Exercise requirements |
From the entries below, return exactly the lines beginning at the one that contains "Definition log_threshold (level" and ending at the one that contains "Definition configure_batsim_logging_output (main_args", both of them included, and only those lines.

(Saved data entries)
╭──

Definition parse_limits args (p : parsing) : result parsing :=
  m_max_str ← asString args "--mmax";
  p ← try_set (stoi m_max_str) (fun m p => p <| pa_args ::= fun a => a <| limit_machines_count := m |> |>)
        failure_without_code p;
  by_workload ← asBool args "--mmax-workload";
  let p := p <| pa_args ::= fun a => a <| limit_machines_count_by_workload := by_workload |> |> in
  let level := (s ← asString args "--verbosity"; verbosity_level_from_string s) in
  report (level ← level; quiet ← asBool args "--quiet"; Ok (level, quiet)) (asString args "--verbosity");;
  p ← try_set level
        (fun level p =>
           let p := p <| pa_args ::= fun a => a <| verbosity := level |> |> in
           match asBool args "--quiet" with
           | Ok quiet => if quiet : bool then p <| pa_args ::= fun a => a <| verbosity := QUIET |> |> else p
           | Err _ => failure_without_code p
           end)
        failure_without_code p;
  workflow_jobs_limit ← asString args "--workflow-jobs-limit";
  p ← try_set (stoi workflow_jobs_limit)
        (fun n p => let p := p <| pa_args ::= fun a => a <| workflow_nb_concurrent_jobs_limit := n |> |> in
                    if n <? 0 then failure_without_code p else p)
        failure_without_code p;
  last ← asBool args "--ignore-beyond-last-workflow";
  Ok (p <| pa_args ::= fun a => a <| a_terminate_with_last_workflow := last |> |>).

(** Whether the parsing goes on. *)
Definition parse_footprint args (p : parsing) : result (bool * parsing) :=
  fixed ← asBool args "--environmental-footprint";
  if fixed : bool then Ok (true, p <| pa_args ::= fun a => a <| a_environmental_footprint_used := true |> |>)
  else if isString args "--environmental-footprint-dynamic" then
    trace_file ← asString args "--environmental-footprint-dynamic";
    let p := p <| pa_args ::= fun a => a <| environmental_footprint_trace_file := trace_file |> |> in
    Ok (if String.eqb trace_file "None" then (false, failure_without_code p)
        else if negb (file_exists trace_file) then (false, failure_without_code p)
        else (true, p <| pa_args ::= fun a => a <| a_environmental_footprint_used := true |> |>))
  else Ok (true, p).

Definition parse_others args (p : parsing) : result parsing :=
  dump ← asBool args "--dump-execution-context";
  compute ← asBool args "--enable-compute-sharing";
  no_storage ← asBool args "--disable-storage-sharing";
  unknown ← (match eventList_descriptions (pa_args p) with
             | [] => Ok (forward_unknown_events (pa_args p))
             | _ => asBool args "--forward-unknown-events"
             end);
  no_sched ← asBool args "--no-sched";
  cfg ← (if isString args "--sched-cfg" then asString args "--sched-cfg" else Ok (sched_config (pa_args p)));
  cfg_file ← (if isString args "--sched-cfg-file" then asString args "--sched-cfg-file" else Ok (sched_config_file (pa_args p)));
  sg_cfg ← asStringList args "--sg-cfg";
  sg_log ← asStringList args "--sg-log";
  Ok (p <| pa_args ::= fun a => a <| dump_execution_context := dump |> <| a_allow_compute_sharing := compute |>
             <| a_allow_storage_sharing := negb no_storage |> <| forward_unknown_events := unknown |>
             <| program_type := if no_sched : bool then BATEXEC else BATSIM |> <| sched_config := cfg |>
             <| sched_config_file := cfg_file |> <| simgrid_config := sg_cfg |> <| simgrid_logging := sg_log |> |>).

(** The arguments, the return code and whether to run the simulation. *)
Definition parse_main_args args : result (MainArguments * Z * bool) :=
  version ← asBool args "--simgrid-version";
  if version : bool then Ok (new_MainArguments, 0, false) else
  p ← parse_inputs args (mk_parsing new_MainArguments false 0);
  p ← parse_common args p;
  p ← parse_outputs_and_jobs args p;
  p ← parse_limits args p;
  '(continue, p) ← parse_footprint args p;
  if negb continue then Ok (pa_args p, pa_return_code p, false) else
  p ← parse_others args p;
  Ok (pa_args p, pa_return_code p, negb (pa_error p)).
End ParseMainArgs.

(** ** Logs *)

Definition log_categories : list string :=
  ["workload"; "job_submitter"; "redis"; "jobs"; "machines"; "pstate"; "workflow"; "jobs_execution"; "server"; "export";
   "profiles"; "machine_range"; "events"; "event_submitter"; "protocol"; "network"; "ipp"; "task_execution"].

Definition log_threshold (level : VerbosityLevel) : string :=
  match level with
  | QUIET | NETWORK_ONLY => "error"
  | DEBUG => "debug"
  | INFORMATION => "info"
  end.

(** The settings given to [xbt_log_control_set], in order; the last one that concerns
    a category decides. *)
Definition configure_batsim_logging_output (main_args : MainArguments) : list string :=
  ((fun log_cat => log_cat +:+ ".thresh:" +:+ log_threshold (verbosity main_args)) <$> log_categories) ++
  (if bool_decide (verbosity main_args = NETWORK_ONLY) then ["network.thresh:info"] else []) ++
  ["batsim.thresh:info"; "surf_energy.thresh:critical"; "surf_environmental_footprint.thresh:critical"].

(** ** The configuration of the context *)

Section Start.
Context {IS Engine Host V N : Type} `{IntervalSet IS} `{SimGrid Engine Host} `{RapidJson V} `{BoostString} `{FileSystem} `{PugiXml N}.
Context (str_find : string -> string -> bool) (replace_id : string -> string -> string).
(** The content of a file ([ifstream]), if it can be opened. *)
Context (read_file : string -> option string).
#[local] Abbreviation Ctx := (BatsimContext IS Engine Host V).
Implicit Types (c : Ctx).

Definition configured_options (main_args : MainArguments) (o : Options) : Options :=
  mk_Options (a_redis_enabled main_args) (forward_profiles_on_submission main_args)
    (dynamic_registration_enabled main_args) (ack_dynamic_registration main_args)
    (if dynamic_registration_enabled main_args && profile_reuse_enabled main_args then false else garbage_collect_profiles o)
    (a_terminate_with_last_workflow main_args) (a_energy_used main_args) (a_environmental_footprint_used main_args)
    (smpi_used o) (a_allow_compute_sharing main_args) (a_allow_storage_sharing main_args)
    (enable_schedule_tracing main_args) (enable_machine_state_tracing main_args).

Definition read_whole_file_as_string (filename : string) : result string :=
  of_option (Throw "runtime_error: cannot read scheduler configuration file") (read_file filename).

Definition scheduler_configuration (main_args : MainArguments) : result string :=
  if negb (String.eqb (sched_config main_args) "") then Ok (sched_config main_args)
  else if negb (String.eqb (sched_config_file main_args) "") then read_whole_file_as_string (sched_config_file main_args)
  else Ok "".

Definition set_configuration (main_args : MainArguments) c : result Ctx :=
  let options := configured_options main_args (c_options c) in
  cfg ← scheduler_configuration main_args;
  Ok (c <| c_options := options |>
        <| c_workflow_nb_concurrent_jobs_limit := workflow_nb_concurrent_jobs_limit main_args |>
        <| c_config_json := JObject
             [("redis-enabled", JBool (a_redis_enabled main_args));
              ("redis-hostname", JString (redis_hostname main_args));
              ("redis-port", JInt (redis_port main_args));
              ("redis-prefix", JString (redis_prefix main_args));
              ("profiles-forwarded-on-submission", JBool (forward_profiles_on_submission main_args));
              ("dynamic-jobs-enabled", JBool (dynamic_registration_enabled main_args));
              ("dynamic-jobs-acknowledged", JBool (ack_dynamic_registration main_args));
              ("profile-reuse-enabled", JBool (negb (garbage_collect_profiles options)));
              ("sched-config", JString cfg);
              ("forward-unknown-events", JBool (forward_unknown_events main_args))] |>).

╰──

Output |
Definition log_threshold (level : VerbosityLevel) : string :=
  match level with
  | QUIET | NETWORK_ONLY => "error"
  | DEBUG => "debug"
  | INFORMATION => "info"
  end.

(** The settings given to [xbt_log_control_set], in order; the last one that concerns
    a category decides. *)
Definition configure_batsim_logging_output (main_args : MainArguments) : list string :=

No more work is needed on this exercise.